**To do:** From the top of the records below, return each line exactly, ending with the line that contains "Context (K R : nat) (WaitAcceptDone".
(Raw data Opens)
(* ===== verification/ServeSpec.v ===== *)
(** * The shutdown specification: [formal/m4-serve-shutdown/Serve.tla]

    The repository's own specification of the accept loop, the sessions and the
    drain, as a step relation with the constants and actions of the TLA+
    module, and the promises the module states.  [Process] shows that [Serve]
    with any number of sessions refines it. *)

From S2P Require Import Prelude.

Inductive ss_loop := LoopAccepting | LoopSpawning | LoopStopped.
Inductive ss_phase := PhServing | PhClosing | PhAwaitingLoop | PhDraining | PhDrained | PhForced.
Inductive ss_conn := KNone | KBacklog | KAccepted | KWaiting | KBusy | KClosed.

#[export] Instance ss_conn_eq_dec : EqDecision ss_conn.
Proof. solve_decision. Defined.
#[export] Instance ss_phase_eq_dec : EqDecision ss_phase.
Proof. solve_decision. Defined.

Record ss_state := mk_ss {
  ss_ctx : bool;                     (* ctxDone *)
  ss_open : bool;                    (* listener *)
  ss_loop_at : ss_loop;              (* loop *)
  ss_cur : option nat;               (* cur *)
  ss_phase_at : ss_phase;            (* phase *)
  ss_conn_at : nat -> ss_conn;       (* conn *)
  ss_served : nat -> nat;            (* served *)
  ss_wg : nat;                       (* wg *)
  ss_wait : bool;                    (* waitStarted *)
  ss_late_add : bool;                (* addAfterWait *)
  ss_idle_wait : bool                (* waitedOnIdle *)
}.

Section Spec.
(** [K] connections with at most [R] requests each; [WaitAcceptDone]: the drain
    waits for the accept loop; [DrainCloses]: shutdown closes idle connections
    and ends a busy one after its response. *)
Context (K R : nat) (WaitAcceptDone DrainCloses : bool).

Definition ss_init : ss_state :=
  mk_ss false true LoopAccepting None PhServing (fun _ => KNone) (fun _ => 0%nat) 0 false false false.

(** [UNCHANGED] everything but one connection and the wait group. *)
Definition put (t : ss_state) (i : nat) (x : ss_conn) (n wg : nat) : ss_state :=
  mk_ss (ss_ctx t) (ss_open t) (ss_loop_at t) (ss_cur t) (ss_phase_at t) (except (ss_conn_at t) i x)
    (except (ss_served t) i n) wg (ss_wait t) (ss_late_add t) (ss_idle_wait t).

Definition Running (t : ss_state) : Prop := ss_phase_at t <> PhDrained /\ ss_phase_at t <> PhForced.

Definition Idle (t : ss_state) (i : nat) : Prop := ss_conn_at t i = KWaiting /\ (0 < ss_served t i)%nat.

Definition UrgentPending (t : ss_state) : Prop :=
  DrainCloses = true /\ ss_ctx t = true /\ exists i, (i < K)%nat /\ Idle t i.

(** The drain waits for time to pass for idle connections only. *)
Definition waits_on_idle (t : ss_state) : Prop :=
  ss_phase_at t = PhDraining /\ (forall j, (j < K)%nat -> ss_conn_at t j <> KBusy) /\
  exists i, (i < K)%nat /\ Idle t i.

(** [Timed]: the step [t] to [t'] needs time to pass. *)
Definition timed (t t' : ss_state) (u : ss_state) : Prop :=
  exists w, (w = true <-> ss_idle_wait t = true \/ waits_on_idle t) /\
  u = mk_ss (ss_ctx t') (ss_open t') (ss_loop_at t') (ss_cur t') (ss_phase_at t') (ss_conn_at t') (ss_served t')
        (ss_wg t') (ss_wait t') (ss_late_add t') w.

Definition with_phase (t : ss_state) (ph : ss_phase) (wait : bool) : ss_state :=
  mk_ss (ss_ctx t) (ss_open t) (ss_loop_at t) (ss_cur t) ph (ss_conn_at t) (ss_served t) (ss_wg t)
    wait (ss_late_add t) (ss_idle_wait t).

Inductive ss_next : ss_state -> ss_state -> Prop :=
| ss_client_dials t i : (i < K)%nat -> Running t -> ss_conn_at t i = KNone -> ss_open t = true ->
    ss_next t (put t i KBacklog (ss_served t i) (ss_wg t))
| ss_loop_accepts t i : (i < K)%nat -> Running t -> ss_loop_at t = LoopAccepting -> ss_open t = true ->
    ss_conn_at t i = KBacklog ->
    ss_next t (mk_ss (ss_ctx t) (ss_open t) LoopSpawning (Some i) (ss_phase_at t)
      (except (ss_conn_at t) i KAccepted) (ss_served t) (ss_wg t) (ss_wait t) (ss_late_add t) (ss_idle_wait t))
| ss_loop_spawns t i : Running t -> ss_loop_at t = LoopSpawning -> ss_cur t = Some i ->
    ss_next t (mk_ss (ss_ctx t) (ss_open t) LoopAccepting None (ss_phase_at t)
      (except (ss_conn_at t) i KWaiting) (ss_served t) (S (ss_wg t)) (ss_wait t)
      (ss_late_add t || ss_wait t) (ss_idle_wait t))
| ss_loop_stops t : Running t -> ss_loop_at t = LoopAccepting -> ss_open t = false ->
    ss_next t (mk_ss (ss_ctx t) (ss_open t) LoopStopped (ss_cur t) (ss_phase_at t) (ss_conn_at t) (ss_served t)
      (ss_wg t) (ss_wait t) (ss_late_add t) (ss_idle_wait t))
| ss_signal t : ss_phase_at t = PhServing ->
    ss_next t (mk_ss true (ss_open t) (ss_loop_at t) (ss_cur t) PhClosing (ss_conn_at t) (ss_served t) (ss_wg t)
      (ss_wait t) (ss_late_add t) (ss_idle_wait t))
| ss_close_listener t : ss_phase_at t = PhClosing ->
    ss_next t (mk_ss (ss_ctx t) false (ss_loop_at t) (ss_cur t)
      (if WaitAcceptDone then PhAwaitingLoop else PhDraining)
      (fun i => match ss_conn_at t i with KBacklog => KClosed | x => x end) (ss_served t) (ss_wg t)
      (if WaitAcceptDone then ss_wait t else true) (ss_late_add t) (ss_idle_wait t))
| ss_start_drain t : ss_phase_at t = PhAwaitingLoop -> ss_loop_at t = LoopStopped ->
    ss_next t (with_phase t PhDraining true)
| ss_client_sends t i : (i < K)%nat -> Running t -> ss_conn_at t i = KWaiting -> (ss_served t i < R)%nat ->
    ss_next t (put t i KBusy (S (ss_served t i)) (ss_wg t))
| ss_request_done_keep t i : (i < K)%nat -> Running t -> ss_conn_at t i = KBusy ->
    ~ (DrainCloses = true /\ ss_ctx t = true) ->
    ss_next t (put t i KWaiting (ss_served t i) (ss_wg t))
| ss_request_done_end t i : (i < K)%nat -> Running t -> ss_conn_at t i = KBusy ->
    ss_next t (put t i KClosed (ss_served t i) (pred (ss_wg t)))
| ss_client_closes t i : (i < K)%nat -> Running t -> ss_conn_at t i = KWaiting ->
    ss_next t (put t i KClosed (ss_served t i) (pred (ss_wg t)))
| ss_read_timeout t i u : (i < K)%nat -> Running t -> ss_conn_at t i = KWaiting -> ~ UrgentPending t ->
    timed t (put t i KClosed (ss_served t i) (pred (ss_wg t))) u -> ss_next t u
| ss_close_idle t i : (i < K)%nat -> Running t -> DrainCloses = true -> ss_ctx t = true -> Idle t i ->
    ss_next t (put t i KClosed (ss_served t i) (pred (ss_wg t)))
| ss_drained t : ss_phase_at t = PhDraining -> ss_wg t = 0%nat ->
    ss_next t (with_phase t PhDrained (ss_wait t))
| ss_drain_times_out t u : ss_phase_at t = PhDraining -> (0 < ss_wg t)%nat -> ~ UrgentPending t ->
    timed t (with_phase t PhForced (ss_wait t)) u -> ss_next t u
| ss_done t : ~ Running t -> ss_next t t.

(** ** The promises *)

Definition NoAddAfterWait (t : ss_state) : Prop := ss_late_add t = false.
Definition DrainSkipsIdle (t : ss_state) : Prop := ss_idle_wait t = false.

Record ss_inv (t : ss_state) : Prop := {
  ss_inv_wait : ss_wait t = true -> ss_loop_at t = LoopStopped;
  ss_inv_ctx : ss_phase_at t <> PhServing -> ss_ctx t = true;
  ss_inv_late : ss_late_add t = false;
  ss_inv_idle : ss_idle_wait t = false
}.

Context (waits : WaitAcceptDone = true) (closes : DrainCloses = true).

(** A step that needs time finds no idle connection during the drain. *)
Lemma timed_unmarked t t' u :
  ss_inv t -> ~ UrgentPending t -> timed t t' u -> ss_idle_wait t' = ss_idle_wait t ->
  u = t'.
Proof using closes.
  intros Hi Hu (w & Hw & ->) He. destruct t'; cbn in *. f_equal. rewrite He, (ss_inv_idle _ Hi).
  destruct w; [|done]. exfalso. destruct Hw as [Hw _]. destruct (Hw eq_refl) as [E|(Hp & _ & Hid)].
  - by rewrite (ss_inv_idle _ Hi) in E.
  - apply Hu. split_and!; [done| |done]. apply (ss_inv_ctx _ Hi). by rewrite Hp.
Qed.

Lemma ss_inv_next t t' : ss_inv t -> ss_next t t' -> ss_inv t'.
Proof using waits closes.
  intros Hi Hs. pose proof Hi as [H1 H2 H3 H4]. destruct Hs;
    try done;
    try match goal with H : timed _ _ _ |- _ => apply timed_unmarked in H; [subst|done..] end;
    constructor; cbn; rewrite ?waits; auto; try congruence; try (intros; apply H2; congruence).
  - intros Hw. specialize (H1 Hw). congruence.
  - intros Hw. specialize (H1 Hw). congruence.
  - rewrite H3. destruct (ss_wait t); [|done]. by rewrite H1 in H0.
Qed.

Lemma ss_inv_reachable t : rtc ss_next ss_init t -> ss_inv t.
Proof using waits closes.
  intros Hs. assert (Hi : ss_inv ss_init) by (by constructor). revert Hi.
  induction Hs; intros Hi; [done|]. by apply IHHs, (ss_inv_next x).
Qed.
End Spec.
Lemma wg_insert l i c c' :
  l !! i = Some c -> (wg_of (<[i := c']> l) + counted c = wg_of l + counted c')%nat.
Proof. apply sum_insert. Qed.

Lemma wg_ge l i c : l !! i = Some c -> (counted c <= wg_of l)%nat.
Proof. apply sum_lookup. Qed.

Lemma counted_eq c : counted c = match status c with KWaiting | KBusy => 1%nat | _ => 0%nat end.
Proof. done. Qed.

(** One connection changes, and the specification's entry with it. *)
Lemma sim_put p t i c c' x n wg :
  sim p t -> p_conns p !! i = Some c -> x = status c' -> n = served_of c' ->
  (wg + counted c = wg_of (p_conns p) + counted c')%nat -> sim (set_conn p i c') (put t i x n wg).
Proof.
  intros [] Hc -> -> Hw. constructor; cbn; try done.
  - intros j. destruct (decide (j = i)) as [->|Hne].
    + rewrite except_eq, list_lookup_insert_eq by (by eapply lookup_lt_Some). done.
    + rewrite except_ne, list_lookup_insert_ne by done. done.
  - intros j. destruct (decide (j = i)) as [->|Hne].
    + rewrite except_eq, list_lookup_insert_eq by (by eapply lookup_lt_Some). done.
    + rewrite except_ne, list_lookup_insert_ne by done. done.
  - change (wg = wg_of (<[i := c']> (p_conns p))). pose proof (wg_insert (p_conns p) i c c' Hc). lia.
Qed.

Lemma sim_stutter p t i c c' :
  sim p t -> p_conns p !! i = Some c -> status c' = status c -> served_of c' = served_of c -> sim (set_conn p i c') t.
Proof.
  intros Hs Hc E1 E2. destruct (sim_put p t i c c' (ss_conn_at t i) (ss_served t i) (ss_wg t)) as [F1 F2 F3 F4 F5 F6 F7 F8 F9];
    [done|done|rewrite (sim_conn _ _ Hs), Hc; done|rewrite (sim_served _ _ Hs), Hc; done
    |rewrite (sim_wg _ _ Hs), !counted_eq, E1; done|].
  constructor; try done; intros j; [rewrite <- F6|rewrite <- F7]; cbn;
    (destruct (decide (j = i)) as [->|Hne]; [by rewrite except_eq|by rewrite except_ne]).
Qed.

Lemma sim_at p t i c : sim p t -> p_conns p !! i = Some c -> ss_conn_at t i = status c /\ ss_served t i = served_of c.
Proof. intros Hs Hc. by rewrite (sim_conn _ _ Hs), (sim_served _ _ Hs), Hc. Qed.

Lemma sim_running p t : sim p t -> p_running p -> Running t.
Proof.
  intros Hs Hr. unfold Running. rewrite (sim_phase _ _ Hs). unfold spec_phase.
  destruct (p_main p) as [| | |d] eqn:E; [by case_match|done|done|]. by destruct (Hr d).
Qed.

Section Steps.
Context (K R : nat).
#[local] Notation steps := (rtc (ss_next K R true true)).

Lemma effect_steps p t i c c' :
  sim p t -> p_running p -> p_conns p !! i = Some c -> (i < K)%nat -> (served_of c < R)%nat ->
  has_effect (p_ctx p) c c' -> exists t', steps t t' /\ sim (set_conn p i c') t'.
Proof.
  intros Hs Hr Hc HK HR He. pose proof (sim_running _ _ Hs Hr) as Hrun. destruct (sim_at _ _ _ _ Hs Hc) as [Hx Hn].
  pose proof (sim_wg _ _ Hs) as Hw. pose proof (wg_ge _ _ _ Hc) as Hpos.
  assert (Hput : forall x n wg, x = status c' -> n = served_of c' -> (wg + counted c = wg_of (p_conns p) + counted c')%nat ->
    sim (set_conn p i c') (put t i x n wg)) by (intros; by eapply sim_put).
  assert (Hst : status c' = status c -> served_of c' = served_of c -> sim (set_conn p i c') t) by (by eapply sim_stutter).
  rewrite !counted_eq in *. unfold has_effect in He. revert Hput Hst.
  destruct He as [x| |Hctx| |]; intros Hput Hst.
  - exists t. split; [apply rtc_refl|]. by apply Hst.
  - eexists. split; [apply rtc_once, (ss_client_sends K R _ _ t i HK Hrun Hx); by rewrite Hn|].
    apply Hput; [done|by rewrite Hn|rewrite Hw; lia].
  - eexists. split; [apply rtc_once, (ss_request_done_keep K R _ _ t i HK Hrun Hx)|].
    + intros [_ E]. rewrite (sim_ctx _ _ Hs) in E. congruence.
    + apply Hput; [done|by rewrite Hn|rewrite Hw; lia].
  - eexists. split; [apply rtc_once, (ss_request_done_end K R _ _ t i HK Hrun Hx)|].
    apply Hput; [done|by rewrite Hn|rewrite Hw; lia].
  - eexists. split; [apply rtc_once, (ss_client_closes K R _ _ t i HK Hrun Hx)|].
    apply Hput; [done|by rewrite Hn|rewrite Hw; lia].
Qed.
(Raw data Closes)
**Answer to the exercise:**
(* ===== verification/ServeSpec.v ===== *)
(** * The shutdown specification: [formal/m4-serve-shutdown/Serve.tla]

    The repository's own specification of the accept loop, the sessions and the
    drain, as a step relation with the constants and actions of the TLA+
    module, and the promises the module states.  [Process] shows that [Serve]
    with any number of sessions refines it. *)

From S2P Require Import Prelude.

Inductive ss_loop := LoopAccepting | LoopSpawning | LoopStopped.
Inductive ss_phase := PhServing | PhClosing | PhAwaitingLoop | PhDraining | PhDrained | PhForced.
Inductive ss_conn := KNone | KBacklog | KAccepted | KWaiting | KBusy | KClosed.

#[export] Instance ss_conn_eq_dec : EqDecision ss_conn.
Proof. solve_decision. Defined.
#[export] Instance ss_phase_eq_dec : EqDecision ss_phase.
Proof. solve_decision. Defined.

Record ss_state := mk_ss {
  ss_ctx : bool;                     (* ctxDone *)
  ss_open : bool;                    (* listener *)
  ss_loop_at : ss_loop;              (* loop *)
  ss_cur : option nat;               (* cur *)
  ss_phase_at : ss_phase;            (* phase *)
  ss_conn_at : nat -> ss_conn;       (* conn *)
  ss_served : nat -> nat;            (* served *)
  ss_wg : nat;                       (* wg *)
  ss_wait : bool;                    (* waitStarted *)
  ss_late_add : bool;                (* addAfterWait *)
  ss_idle_wait : bool                (* waitedOnIdle *)
}.

Section Spec.
(** [K] connections with at most [R] requests each; [WaitAcceptDone]: the drain
    waits for the accept loop; [DrainCloses]: shutdown closes idle connections
    and ends a busy one after its response. *)
Context (K R : nat) (WaitAcceptDone DrainCloses : bool).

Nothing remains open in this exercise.